### Aim of the exercise
The records follow. Filter them to the lines that hold "Inductive".

*** Opening of Exercise materials ***

(* ===== verification/VocabularySlice.v ===== *)
(** * The vocabulary slice and its thunks ([src/src/store/slices/vocabularySlice.ts])

    The state [VocabState], the three reducers and the [extraReducers] of
    the four async thunks, as one reducer [vocab_reducer] on the action
    type [vocab_action] ([pending], [fulfilled] and [rejected] of each
    thunk).  A thunk dispatches its [pending] action, awaits the
    vocabulary service, then dispatches [fulfilled] with the result or
    [rejected] with the error's [message].

    Thunks run concurrently with each other: [VocabSystem] holds the
    slice, the service's state and the thunks in flight, and [sys_step]
    starts a thunk or finishes any one in flight.  The service call of a
    thunk runs at its finishing step, as one step; the interleaving of
    two service calls inside the database is not modelled.  The
    [message] of an error is an argument [msg]: the program's own errors
    carry the texts of [indexedDB.ts], the browser's carry its own. *)

From stdpp Require Import base list relations.
From Stdlib Require Import String ZArith Wellfounded.
From S2P Require Import Prelude ObjectStore Types IndexedDB InitDB VocabularyService PopularTags.

Open Scope string_scope.

Record VocabState := mkVocabState {
  currentWordSet : list Word;
  wordSets : list WordSet;
  searchResults : list Word;
  selectedWord : option Word;
  loading : bool;
  error : option AppError;
  popularTags : list string
}.

Definition vocab_initialState : VocabState := mkVocabState [] [] [] None false None [].

Inductive thunk := LoadWordSets | LoadWordsFromSet | SearchWordsThunk | LoadPopularTags.

Inductive vocab_action :=
| SelectWord (w : Word)
| ClearError
| ClearSearchResults
| Pending (t : thunk)
| FulfilledWordSets (l : list WordSet)
| FulfilledWords (l : list Word)
| FulfilledSearch (l : list Word)
| FulfilledTags (l : list string)
| Rejected (t : thunk) (message : option string).

(** [action.error.message || fallback]: an absent or empty message gives
    the fallback. *)
Definition message_or (message : option string) (fallback : string) : string :=
  match message with
  | Some m => if String.eqb m "" then fallback else m
  | None => fallback
  end.

Definition with_loading_error (b : bool) (e : option AppError) (st : VocabState) : VocabState :=
  mkVocabState (currentWordSet st) (wordSets st) (searchResults st) (selectedWord st) b e
    (popularTags st).

Definition with_loading (b : bool) (st : VocabState) : VocabState :=
  with_loading_error b (error st) st.

Definition vocab_reducer (st : VocabState) (a : vocab_action) : VocabState :=
  match a with
  | SelectWord w =>
      mkVocabState (currentWordSet st) (wordSets st) (searchResults st) (Some w) (loading st)
        (error st) (popularTags st)
  | ClearError => with_loading_error (loading st) None st
  | ClearSearchResults =>
      mkVocabState (currentWordSet st) (wordSets st) [] (selectedWord st) (loading st)
        (error st) (popularTags st)
  | Pending LoadWordSets | Pending LoadWordsFromSet => with_loading_error true None st
  | Pending SearchWordsThunk => with_loading true st
  | Pending LoadPopularTags => st
  | FulfilledWordSets l =>
      mkVocabState (currentWordSet st) l (searchResults st) (selectedWord st) false
        (error st) (popularTags st)
  | FulfilledWords l =>
      mkVocabState l (wordSets st) (searchResults st) (selectedWord st) false
        (error st) (popularTags st)
  | FulfilledSearch l =>
      mkVocabState (currentWordSet st) (wordSets st) l (selectedWord st) false
        (error st) (popularTags st)
  | FulfilledTags l =>
      mkVocabState (currentWordSet st) (wordSets st) (searchResults st) (selectedWord st)
        (loading st) (error st) l
  | Rejected LoadWordSets m =>
      with_loading_error false (Some (mkAppError "LOAD_WORDSETS_ERROR" (message_or m "加载单词库失败"))) st
  | Rejected LoadWordsFromSet m =>
      with_loading_error false (Some (mkAppError "LOAD_WORDS_ERROR" (message_or m "加载单词失败"))) st
  | Rejected SearchWordsThunk m =>
      with_loading_error false (Some (mkAppError "SEARCH_ERROR" (message_or m "搜索失败"))) st
  | Rejected LoadPopularTags _ => st
  end.

(** ** Thunks *)

(** A dispatched thunk with its argument. *)
Inductive thunk_call :=
| loadWordSets
| loadWordsFromSet (setId : string)
| searchWords (query : string) (filters : option SearchFilters)
| loadPopularTags.

Definition thunk_of (c : thunk_call) : thunk :=
  match c with
  | loadWordSets => LoadWordSets
  | loadWordsFromSet _ => LoadWordsFromSet
  | searchWords _ _ => SearchWordsThunk
  | loadPopularTags => LoadPopularTags
  end.

Definition settle {A} (t : thunk) (msg : exn -> option string) (ok : A -> vocab_action)
    (r : result exn A) : vocab_action :=
  match r with
  | Ok v => ok v
  | Err e => Rejected t (msg e)
  end.

(** The body of a thunk: the service call, and the action it dispatches. *)
Definition thunk_body (env : Env) (msg : exn -> option string) (c : thunk_call)
    : VM vocab_action := fun vs =>
  match c with
  | loadWordSets =>
      let '(r, vs') := getWordSets env vs in (Ok (settle LoadWordSets msg FulfilledWordSets r), vs')
  | loadWordsFromSet setId =>
      let '(r, vs') := getWordsFromSet env setId vs in
      (Ok (settle LoadWordsFromSet msg FulfilledWords r), vs')
  | searchWords q f =>
      let '(r, vs') := VocabularyService.searchWords env q f vs in
      (Ok (settle SearchWordsThunk msg FulfilledSearch r), vs')
  | loadPopularTags =>
      let '(r, vs') := getPopularTags env vs in
      (Ok (settle LoadPopularTags msg FulfilledTags r), vs')
  end.

Record VocabSystem := mkVocabSystem {
  sys_vocab : VocabState;
  sys_service : VSState;
  inflight : list thunk_call
}.

(** Start a thunk: [pending] is dispatched at once. *)
Definition sys_start (c : thunk_call) (s : VocabSystem) : VocabSystem :=
  mkVocabSystem (vocab_reducer (sys_vocab s) (Pending (thunk_of c))) (sys_service s)
    (inflight s ++ [c]).

(** Finish the thunk in flight at position [i]. *)
Definition sys_finish (env : Env) (msg : exn -> option string) (i : nat) (s : VocabSystem)
    : option VocabSystem :=
  match inflight s !! i with
  | Some c =>
      match thunk_body env msg c (sys_service s) with
      | (Ok a, vs') => Some (mkVocabSystem (vocab_reducer (sys_vocab s) a) vs' (delete i (inflight s)))
      | (Err _, _) => None
      end
  | None => None
  end.

Inductive sys_step (msg : exn -> option string) : VocabSystem -> VocabSystem -> Prop :=
| step_start c s : sys_step msg s (sys_start c s)
| step_finish env i s s' : sys_finish env msg i s = Some s' -> sys_step msg s s'.

Definition sys_init : VocabSystem := mkVocabSystem vocab_initialState fresh_vs [].

(** ** Proofs *)

Module VocabularySliceProofs.
Local Open Scope list_scope.

Lemma thunk_body_Ok env msg c vs : exists a vs', thunk_body env msg c vs = (Ok a, vs').
Proof.
  destruct c; simpl;
    [destruct (getWordSets env vs)|destruct (getWordsFromSet env setId vs)
    |destruct (VocabularyService.searchWords env query filters vs)|destruct (getPopularTags env vs)];
    eauto.
Qed.

Lemma lookup_last {A} (l : list A) x k : (l ++ x :: k) !! List.length l = Some x.
Proof. by rewrite lookup_app_r, Nat.sub_diag by lia. Qed.

Lemma delete_last {A} (l : list A) x k : delete (List.length l) (l ++ x :: k) = l ++ k.
Proof. induction l as [|y l IH]; simpl; [done|]. by rewrite IH. Qed.

(** Finishing a thunk [c] that has the thunks of [inflight s] before it
    and [k] after it. *)
Lemma sys_finish_started env msg s c k :
  sys_finish env msg (List.length (inflight s)) (mkVocabSystem (sys_vocab s) (sys_service s)
    (inflight s ++ c :: k)) =
  let '(r, vs') := thunk_body env msg c (sys_service s) in
  match r with
  | Ok a => Some (mkVocabSystem (vocab_reducer (sys_vocab s) a) vs' (inflight s ++ k))
  | Err _ => None
  end.
Proof.
  unfold sys_finish. simpl. rewrite lookup_last, delete_last.
  by destruct (thunk_body env msg c (sys_service s)) as [[]].
Qed.

(** C9: [loadWordSets] settles the slice: started and finished while other
    thunks are in flight, it clears [loading] and leaves the others in
    flight; on success [wordSets] is the service's answer and [error] is
    cleared, on failure [error] is [LOAD_WORDSETS_ERROR] with the error's
    message or the fallback text and [wordSets] is kept. *)
Theorem loadWordSets_settles env msg s :
  exists s',
    sys_finish env msg (List.length (inflight s)) (sys_start loadWordSets s) = Some s' /\
    inflight s' = inflight s /\ loading (sys_vocab s') = false /\
    sys_service s' = (getWordSets env (sys_service s)).2 /\
    match (getWordSets env (sys_service s)).1 with
    | Ok l => wordSets (sys_vocab s') = l /\ error (sys_vocab s') = None
    | Err e => wordSets (sys_vocab s') = wordSets (sys_vocab s) /\
               error (sys_vocab s') =
               Some (mkAppError "LOAD_WORDSETS_ERROR" (message_or (msg e) "加载单词库失败"))
    end.
Proof.
  unfold sys_start. cbn [thunk_of].
  pose proof (sys_finish_started env msg (mkVocabSystem (vocab_reducer (sys_vocab s)
    (Pending LoadWordSets)) (sys_service s) (inflight s)) loadWordSets []) as E.
  cbn [sys_vocab sys_service inflight app] in E. rewrite E. simpl.
  destruct (getWordSets env (sys_service s)) as [[l|e] vs']; simpl; eexists;
    (split; [reflexivity|]); simpl; rewrite ?app_nil_r; repeat split.
Qed.

(** C26: The slice has one [loading] flag for all thunks: when
    [loadWordSets] and any other thunk are in flight and [loadWordSets]
    finishes first, [loading] is [false] although the other is still in
    flight. *)
Theorem loading_cleared_while_in_flight env msg s c :
  exists s',
    sys_finish env msg (List.length (inflight s)) (sys_start c (sys_start loadWordSets s))
      = Some s' /\
    loading (sys_vocab s') = false /\ c ∈ inflight s'.
Proof.
  unfold sys_start. cbn [thunk_of sys_vocab sys_service inflight]. rewrite <- app_assoc.
  cbn [app].
  pose proof (sys_finish_started env msg (mkVocabSystem (vocab_reducer (vocab_reducer
    (sys_vocab s) (Pending LoadWordSets)) (Pending (thunk_of c))) (sys_service s) (inflight s))
    loadWordSets [c]) as E.
  cbn [sys_vocab sys_service inflight app] in E. rewrite E. simpl.
  destruct (getWordSets env (sys_service s)) as [[l|e] vs']; simpl; eexists;
    (split; [reflexivity|]); simpl; (split; [done|]); apply elem_of_app; right; by left.
Qed.

(** The error flag is handled unevenly: [loadWordSets.pending] and
    [loadWordsFromSet.pending] clear [error], but a successful search
    keeps the error of an earlier failure, and a failed [loadPopularTags]
    changes nothing at all. *)
Theorem error_flag_handling st l m :
  error (vocab_reducer st (Pending LoadWordSets)) = None /\
  error (vocab_reducer st (Pending LoadWordsFromSet)) = None /\
  error (vocab_reducer (vocab_reducer st (Pending SearchWordsThunk)) (FulfilledSearch l))
    = error st /\
  vocab_reducer (vocab_reducer st (Pending LoadPopularTags)) (Rejected LoadPopularTags m) = st.
Proof. repeat split. Qed.

Lemma sys_finish_length env msg i s s' :
  sys_finish env msg i s = Some s' -> List.length (inflight s') < List.length (inflight s).
Proof.
  unfold sys_finish. destruct (inflight s !! i) as [c|] eqn:Ei; [|done].
  destruct (thunk_body env msg c (sys_service s)) as [[a|] vs']; [|done].
  intros [= <-]. simpl. rewrite length_delete by done. apply lookup_lt_Some in Ei. lia.
Qed.

Lemma sys_finish_first env msg s c k :
  inflight s = c :: k -> exists s', sys_finish env msg 0 s = Some s' /\ inflight s' = k.
Proof.
  intros Ei. unfold sys_finish. rewrite Ei. simpl.
  destruct (thunk_body_Ok env msg c (sys_service s)) as (a & vs' & ->). by eexists.
Qed.

(** Every run of finishing steps stops: finishing a thunk removes it
    from the list in flight, so no infinite sequence of [sys_finish]
    steps exists, whatever the environment of each step. *)
Theorem finish_steps_terminate msg :
  well_founded (fun s' s => exists env i, sys_finish env msg i s = Some s').
Proof.
  apply (wf_incl _ _ (ltof _ (fun s => List.length (inflight s)))); [|apply well_founded_ltof].
  intros s' s (env & i & H). exact (sys_finish_length env msg i s s' H).
Qed.

(** Every thunk in flight settles: from any state of the system,
    finishing steps in any environment lead to a state with no thunk in
    flight, because a service call always resolves or rejects and each
    outcome dispatches an action. *)
Theorem all_thunks_settle (env : Env) msg s :
  exists s', rtc (fun a b => exists i, sys_finish env msg i a = Some b) s s' /\ inflight s' = [].
Proof.
  remember (inflight s) as l eqn:El. revert s El.
  induction l as [|c k IH]; intros s El; [by exists s|].
  destruct (sys_finish_first env msg s c k) as (s1 & H1 & E1); [done|].
  destruct (IH s1) as (s' & Hs' & E'); [done|].
  exists s'. split; [|done]. eapply rtc_l; [|exact Hs']. by exists 0%nat.
Qed.

End VocabularySliceProofs.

*** Close of Exercise materials ***

### Response area
Inductive thunk := LoadWordSets | LoadWordsFromSet | SearchWordsThunk | LoadPopularTags.
Inductive vocab_action :=
Inductive thunk_call :=
Inductive sys_step (msg : exn -> option string) : VocabSystem -> VocabSystem -> Prop :=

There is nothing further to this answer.